В китайском литературоведении часто встречаются работы, где те или иные китайские писатели сопоставляются с русскими: «Лу Синь - китайский Гоголь», «Хай Цзы - китайский Есенин», «Го Можо - китайский Маяковский», «Ван Мэн - китайский Солженицын», «Мо Янь - китайский Шолохов», «Лу Яо - китайский Шолохов» и т. д. По аналогии с этим Чжан Сяньлян неоднократно был назван критиками и литературоведами «китайским Шаламовым». И действительно, биографический и художественный материал дают основания для подобного рода сопоставления.
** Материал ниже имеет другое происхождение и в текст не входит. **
(* ===== verification/Merkle.v ===== *)
(** * Merkle proofs

    [bindex-electrum/src/merkle.rs]: the Merkle branch of a leaf, and the root,
    of Bitcoin's tree (an odd level repeats its last hash). *)

From S2P Require Import Prelude External.

Record Proof := { branch : list hash32; root : hash32 }.

Section merkle.
Context `{HS : !Hashes}.

(** One round of the loop on the level, padded to an even length. *)
Definition pad_level (level : list hash32) : list hash32 :=
  if Nat.odd (length level)
  then match last level with Some h => level ++ [h] | None => level end
  else level.

(** [level.chunks_exact(2)], each pair hashed. *)
Fixpoint next_level (level : list hash32) : list hash32 :=
  match level with
  | a :: b :: level => sha256d (a ++ b) :: next_level level
  | _ => []
  end.

Definition sibling_index (idx : nat) : nat := if Nat.even idx then S idx else Nat.pred idx.

(** The loop: each round halves the level, so its length is enough fuel. *)
Fixpoint branch_loop {E} (fuel : nat) (level : list hash32) (idx : nat) (branch : list hash32)
    : outcome E Proof :=
  match level with
  | [] => Panic "index out of bounds"
  | [root] => mret {| branch := branch; root := root |}
  | _ =>
      match fuel with
      | O => Panic "out of fuel"
      | S fuel =>
          let level := pad_level level in
          sibling ← expect "index out of bounds" (level !! sibling_index idx);
          branch_loop fuel (next_level level) (Nat.div2 idx) (branch ++ [sibling])
      end
  end.

Definition branch_and_root {E} (leaves : list hash32) (index : nat) : outcome E Proof :=
  _ ← assert_that "!leaves.is_empty()" (bool_decide (leaves ≠ []));
  _ ← assert_that "index < leaves.len()" (bool_decide (index < length leaves)%nat);
  branch_loop (length leaves) leaves index [].

(** ** What a client checks *)

(** The root a leaf at [idx] and a branch lead to. *)
Fixpoint fold_branch (acc : hash32) (idx : nat) (branch : list hash32) : hash32 :=
  match branch with
  | [] => acc
  | s :: branch =>
      fold_branch (if Nat.even idx then sha256d (acc ++ s) else sha256d (s ++ acc))
        (Nat.div2 idx) branch
  end.

(** The root of the tree, level by level. *)
Inductive merkle_root : list hash32 → hash32 → Prop :=
| merkle_root_leaf h : merkle_root [h] h
| merkle_root_level level h :
    (1 < length level)%nat → merkle_root (next_level (pad_level level)) h →
    merkle_root level h.

(** ** Properties *)

Lemma next_level_length level : length (next_level level) = Nat.div2 (length level).
Proof.
  revert level. fix IH 1. intros [|a [|b level]]; [done..|].
  cbn [next_level length Nat.div2]. by rewrite IH.
Qed.

Lemma next_level_lookup level i a b :
  level !! (2 * i)%nat = Some a → level !! S (2 * i) = Some b →
  next_level level !! i = Some (sha256d (a ++ b)).
Proof.
  revert level. induction i as [|i IH]; intros level Ha Hb.
  - destruct level as [|x [|y level]]; [done..|]. by injection Ha as ->; injection Hb as ->.
  - replace (2 * S i)%nat with (S (S (2 * i))) in * by lia.
    destruct level as [|x [|y level]]; [done..|]. by apply IH.
Qed.

Lemma pad_level_spec level :
  level ≠ [] → ∃ tail, pad_level level = level ++ tail ∧
    Nat.Even (length (pad_level level)) ∧
    length (pad_level level) = (2 * Nat.div2 (S (length level)))%nat.
Proof.
  intros Hne. unfold pad_level. destruct (Nat.odd (length level)) eqn:Hodd.
  - apply Nat.odd_spec in Hodd as [k Hk].
    destruct (last level) as [h|] eqn:El; [|by apply last_None in El].
    exists [h]. rewrite length_app. cbn [length]. split; [done|].
    rewrite Hk. replace (2 * k + 1 + 1)%nat with (2 * S k)%nat by lia.
    replace (S (2 * k + 1)) with (2 * S k)%nat by lia.
    rewrite Nat.div2_double. split; [by exists (S k)|done].
  - assert (Nat.even (length level) = true) as Hev by (by rewrite <-Nat.negb_odd, Hodd).
    apply Nat.even_spec in Hev as [k Hk]. exists []. rewrite app_nil_r, Hk.
    replace (S (2 * k)) with (2 * k + 1)%nat by lia.
    split; [done|]. split; [by exists k|].
    by rewrite Nat.add_1_r, Nat.div2_succ_double.
Qed.

(** One round: the sibling exists, and the pair's hash is the parent. *)
Lemma round_spec level idx leaf :
  (1 < length level)%nat → level !! idx = Some leaf →
  ∃ sib, pad_level level !! sibling_index idx = Some sib ∧
    next_level (pad_level level) !! Nat.div2 idx =
      Some (if Nat.even idx then sha256d (leaf ++ sib) else sha256d (sib ++ leaf)) ∧
    length (next_level (pad_level level)) = Nat.div2 (S (length level)).
Proof.
  intros Hl Hi. destruct (pad_level_spec level) as (tail & Hp & Hev & Hlen); [by destruct level|].
  pose proof (lookup_lt_Some _ _ _ Hi) as Hlt.
  assert (pad_level level !! idx = Some leaf) as Hi' by (rewrite Hp; by apply lookup_app_l_Some).
  assert (length level ≤ length (pad_level level))%nat as Hge by (rewrite Hp, length_app; lia).
  unfold sibling_index. destruct (Nat.even idx) eqn:Eidx.
  - apply Nat.even_spec in Eidx as [k ->]. rewrite Nat.div2_double.
    destruct (lookup_lt_is_Some_2 (pad_level level) (S (2 * k))) as [sib Hs]; [lia|].
    exists sib. split_and!; [done|by apply next_level_lookup|].
    by rewrite next_level_length, Hlen, Nat.div2_double.
  - assert (Nat.odd idx = true) as Hodd by (by rewrite <-Nat.negb_even, Eidx).
    apply Nat.odd_spec in Hodd as [k ->]. rewrite Nat.add_1_r in *.
    rewrite Nat.div2_succ_double. cbn [Nat.pred].
    destruct (lookup_lt_is_Some_2 (pad_level level) (2 * k)) as [sib Hs]; [lia|].
    exists sib. split_and!; [done|by apply next_level_lookup|].
    by rewrite next_level_length, Hlen, Nat.div2_double.
Qed.

Lemma branch_loop_spec {E} fuel level idx leaf b0 :
  (length level ≤ fuel)%nat → level !! idx = Some leaf →
  ∃ br r, branch_loop (E := E) fuel level idx b0 = Ok {| branch := b0 ++ br; root := r |} ∧
    fold_branch leaf idx br = r ∧ merkle_root level r ∧
    (length level ≤ 2 ^ length br < 2 * length level)%nat.
Proof.
  revert level idx leaf b0. induction fuel as [|fuel IH]; intros level idx leaf b0 Hf Hi.
  { apply lookup_lt_Some in Hi. lia. }
  destruct level as [|a [|b level]]; [done| |].
  { destruct idx as [|idx]; [|done]. injection Hi as ->. exists [], leaf.
    rewrite app_nil_r. split_and!; [done|done|constructor|cbn; lia..]. }
  remember (a :: b :: level) as lv eqn:Elv.
  assert (1 < length lv)%nat as Hl by (subst; cbn; lia).
  destruct (round_spec lv idx leaf Hl Hi) as (sib & Hs & Hn & Hlen).
  set (n := length lv) in *.
  assert (Nat.div2 (S n) < n ∧ n ≤ 2 * Nat.div2 (S n) ≤ S n)%nat as Hd.
  { pose proof (Nat.div2_odd (S n)). destruct (Nat.odd (S n)); cbn [Nat.b2n] in *; lia. }
  destruct (IH (next_level (pad_level lv)) (Nat.div2 idx)
    (if Nat.even idx then sha256d (leaf ++ sib) else sha256d (sib ++ leaf)) (b0 ++ [sib]))
    as (br & r & Hr & Hfold & Hroot & Hb1 & Hb2); [lia|done|].
  exists (sib :: br), r. split_and!.
  - rewrite Elv. cbn [branch_loop]. rewrite <-Elv, Hs. osimpl. rewrite Hr. by rewrite <-app_assoc.
  - done.
  - by constructor.
  - cbn [length]. rewrite Hlen in Hb1. rewrite Nat.pow_succ_r'. lia.
  - cbn [length]. rewrite Hlen in Hb2. rewrite Nat.pow_succ_r'.
    assert (2 ^ length br < n)%nat; [|lia].
    destruct (length br) as [|k]; [cbn; lia|]. rewrite Nat.pow_succ_r' in *.
    assert (2 * 2 ^ k ≠ n)%nat; [|lia]. intros Hpow.
    assert (Nat.div2 (S n) = 2 ^ k)%nat; [|lia].
    by rewrite <-Hpow, Nat.div2_succ_double.
Qed.

Lemma merkle_root_unique level r r' : merkle_root level r → merkle_root level r' → r = r'.
Proof.
  intros H1. revert r'. induction H1 as [h|level h Hl _ IH]; intros r' H2.
  - inversion H2 as [|? ? Hl]; [done|]. cbn in Hl. lia.
  - inversion H2 as [h' Heq|]; subst; [cbn in Hl; lia|]. by apply IH.
Qed.

(** ** Binding *)

(** The inputs hashed on the way from a leaf to the root. *)
Fixpoint branch_inputs (acc : hash32) (idx : nat) (branch : list hash32) : list bytes :=
  match branch with
  | [] => []
  | s :: branch =>
      let input := if Nat.even idx then acc ++ s else s ++ acc in
      input :: branch_inputs (sha256d input) (Nat.div2 idx) branch
  end.
(** At some level, the two branches hash different inputs to one value. *)
Definition branch_collision (x y : hash32) (idx : nat) (bx bz : list hash32) : Prop :=
  ∃ k u v, branch_inputs x idx bx !! k = Some u ∧ branch_inputs y idx bz !! k = Some v ∧
    u ≠ v ∧ sha256d u = sha256d v.

Context `{HSL : !HashLaws}.

Abbreviation hashes_wf := (Forall (λ h : hash32, length h = HASH_LEN)).

Lemma pad_level_hashes level : hashes_wf level → hashes_wf (pad_level level).
Proof.
  intros Hw. unfold pad_level. destruct (Nat.odd _); [|done].
  destruct (last level) as [h|] eqn:El; [|done]. apply Forall_app. split; [done|].
  constructor; [|done]. rewrite Forall_forall in Hw. by apply Hw, last_Some_elem_of.
Qed.
Lemma next_level_hashes level : hashes_wf (next_level level).
Proof.
  revert level. fix IH 1. intros [|a [|b level]]; [constructor..|].
  cbn [next_level]. constructor; [apply sha256d_wf|apply IH].
Qed.
Lemma branch_loop_hashes {E} fuel level idx b0 p :
  hashes_wf level → hashes_wf b0 → branch_loop (E := E) fuel level idx b0 = Ok p →
  hashes_wf (branch p).
Proof using HSL.
  revert level idx b0. induction fuel as [|fuel IH]; intros level idx b0 Hw Hb.
  { destruct level as [|a [|b level]]; cbn; [done|by intros [= <-]|done]. }
  destruct level as [|a [|b level]]; [done|by intros [= <-]|]. cbn [branch_loop].
  remember (a :: b :: level) as lv. clear Heqlv a b level.
  destruct (pad_level lv !! sibling_index idx) as [sib|] eqn:Es; [|done]. osimpl.
  apply IH; [apply next_level_hashes|]. apply Forall_app. split; [done|].
  constructor; [|done]. apply pad_level_hashes in Hw. rewrite Forall_forall in Hw.
  by eapply Hw, list_elem_of_lookup_2.
Qed.

Lemma fold_branch_binding x y idx bx bz :
  length x = HASH_LEN → length y = HASH_LEN →
  Forall (λ s, length s = HASH_LEN) bx → Forall (λ s, length s = HASH_LEN) bz →
  length bx = length bz → fold_branch x idx bx = fold_branch y idx bz →
  (x = y ∧ bx = bz) ∨ branch_collision x y idx bx bz.
Proof.
  intros Hx Hy Hbx. revert x y idx bz Hx Hy.
  induction Hbx as [|s bx Hs _ IH]; intros x y idx bz Hx Hy Hby Hl Heq.
  { destruct bz; [|done]. by left. }
  destruct bz as [|s' bz]; [done|]. apply Forall_cons in Hby as [Hs' Hby]. injection Hl as Hl.
  cbn [fold_branch] in Heq.
  set (u := if Nat.even idx then x ++ s else s ++ x).
  set (v := if Nat.even idx then y ++ s' else s' ++ y).
  assert (fold_branch (sha256d u) (Nat.div2 idx) bx = fold_branch (sha256d v) (Nat.div2 idx) bz) as Hf.
  { unfold u, v. by destruct (Nat.even idx). }
  apply IH in Hf as [[Hh ->]|(k & a & b & Ha & Hb & ?)]; [| |apply sha256d_wf..|done|done].
  - destruct (decide (u = v)) as [Huv|Huv].
    + left. unfold u, v in Huv. destruct (Nat.even idx).
      * apply app_inj_1 in Huv as [-> ->]; [done|congruence].
      * apply app_inj_1 in Huv as [-> ->]; [done|congruence].
    + right. by exists 0%nat, u, v.
  - right. by exists (S k), a, b.
Qed.
End merkle.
Первое, что сближает Чжан Сяньляна и Варлама Шаламова, - биографическое сходство. Отец китайского писателя был предпринимателем и врагом народа для образовавшейся в 1949 КНР, поэтому в связи с реформами отца писателя репрессировали как представителя враждебной буржуазии. Находясь в гуще политических событий, молодой Чжан Сяньлян с надеждами на светлое будущее, жаждущий перемен, создал в 1957 г. поэму «Песня ветра» (大风歌) [23]. Речь в ней идет о буре, которая разрушит старый мир, на смену которого придет общество, где не будет насилия и крови. Автор призывает «похоронить все гнилое в могиле» (把一切腐朽的东西埋进坟墓) [23], чтобы «сердце было наполнено любовью» (我要满心充着爱) [23]. «Марс не должен жить» (点火星决不能生活) [23], и для этого необходимо быть «храбрым и непреклонным», не бояться шрамов и сломанных костей. Последняя мысль звучит и в поэме В. Шаламов «Аввакум в Пустозерске», правда, в другом, противоположном контексте. После публикации «Песни ветра» 21-летний Чжан Сянлян подвергся критике «анти-правых» и на 22 года был отправлен в трудовые лагеря.
В биографии Варлама Шаламова мы находим переклички с судьбой китайского писателя. Отец Варлама Тихоновича был передовым священником, представителем духовенства, которое отвергалась новой революционной Россией. После 1917 года Тихон Шаламов испытывал финансовые трудности, поскольку не мог найти работу. Вскоре он ослеп и спустя 10 лет умер в нищете и забвении. Молодой Варлам Шаламов был увлечен идеями революции, принимал активное участие в политических кружках МГУ, где учился на факультете советского права. Будущего писателя обвинили в распространении «Завещания Ленина» и в участии в запретной «троцкистской» организации. Как «социально вредного элемента», Варлама Шаламова отчислили из университета и приговорили к трем годам заключения на Вишере. После последовало еще два ареста: первый - за письмо на Лубянку и напоминание о себе как о бывшем троцкисте, второй - за любовь к И. Бунину. В общей сложности писатель провел в заключении 18 лет и еще три года работал вольнонаемным фельдшером на левом береге Колымы. Судьба обоих писателей - пример сложного противостояния личности безжалостному маховику истории.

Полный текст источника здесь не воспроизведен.